Input material Start Marker

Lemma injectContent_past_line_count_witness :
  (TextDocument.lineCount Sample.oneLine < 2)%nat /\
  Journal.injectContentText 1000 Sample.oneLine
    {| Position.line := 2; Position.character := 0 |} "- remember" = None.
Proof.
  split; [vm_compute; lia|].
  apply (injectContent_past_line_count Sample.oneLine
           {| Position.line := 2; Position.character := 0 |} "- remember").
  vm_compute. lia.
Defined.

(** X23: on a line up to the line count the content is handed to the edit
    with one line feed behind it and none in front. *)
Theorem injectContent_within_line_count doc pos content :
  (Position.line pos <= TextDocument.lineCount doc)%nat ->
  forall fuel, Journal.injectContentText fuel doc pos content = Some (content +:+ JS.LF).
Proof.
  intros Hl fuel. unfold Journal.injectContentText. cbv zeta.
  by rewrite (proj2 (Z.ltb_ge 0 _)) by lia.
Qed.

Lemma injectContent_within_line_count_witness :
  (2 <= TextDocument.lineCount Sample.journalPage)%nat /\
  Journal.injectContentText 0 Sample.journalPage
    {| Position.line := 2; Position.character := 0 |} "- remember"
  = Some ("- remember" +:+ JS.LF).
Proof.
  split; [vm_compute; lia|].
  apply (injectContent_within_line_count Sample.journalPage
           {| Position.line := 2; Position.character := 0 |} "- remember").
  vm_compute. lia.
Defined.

Input material End Marker

● Task item:
Without any change, reproduce the listing above in full.

● Reply:
Lemma injectContent_past_line_count_witness :
  (TextDocument.lineCount Sample.oneLine < 2)%nat /\
  Journal.injectContentText 1000 Sample.oneLine
    {| Position.line := 2; Position.character := 0 |} "- remember" = None.
Proof.
  split; [vm_compute; lia|].
  apply (injectContent_past_line_count Sample.oneLine
           {| Position.line := 2; Position.character := 0 |} "- remember").
  vm_compute. lia.
Defined.

(** X23: on a line up to the line count the content is handed to the edit
    with one line feed behind it and none in front. *)
Theorem injectContent_within_line_count doc pos content :
  (Position.line pos <= TextDocument.lineCount doc)%nat ->
  forall fuel, Journal.injectContentText fuel doc pos content = Some (content +:+ JS.LF).
Proof.
  intros Hl fuel. unfold Journal.injectContentText. cbv zeta.
  by rewrite (proj2 (Z.ltb_ge 0 _)) by lia.
Qed.

Lemma injectContent_within_line_count_witness :
  (2 <= TextDocument.lineCount Sample.journalPage)%nat /\
  Journal.injectContentText 0 Sample.journalPage
    {| Position.line := 2; Position.character := 0 |} "- remember"
  = Some ("- remember" +:+ JS.LF).
Proof.
  split; [vm_compute; lia|].
  apply (injectContent_within_line_count Sample.journalPage
           {| Position.line := 2; Position.character := 0 |} "- remember").
  vm_compute. lia.
Defined.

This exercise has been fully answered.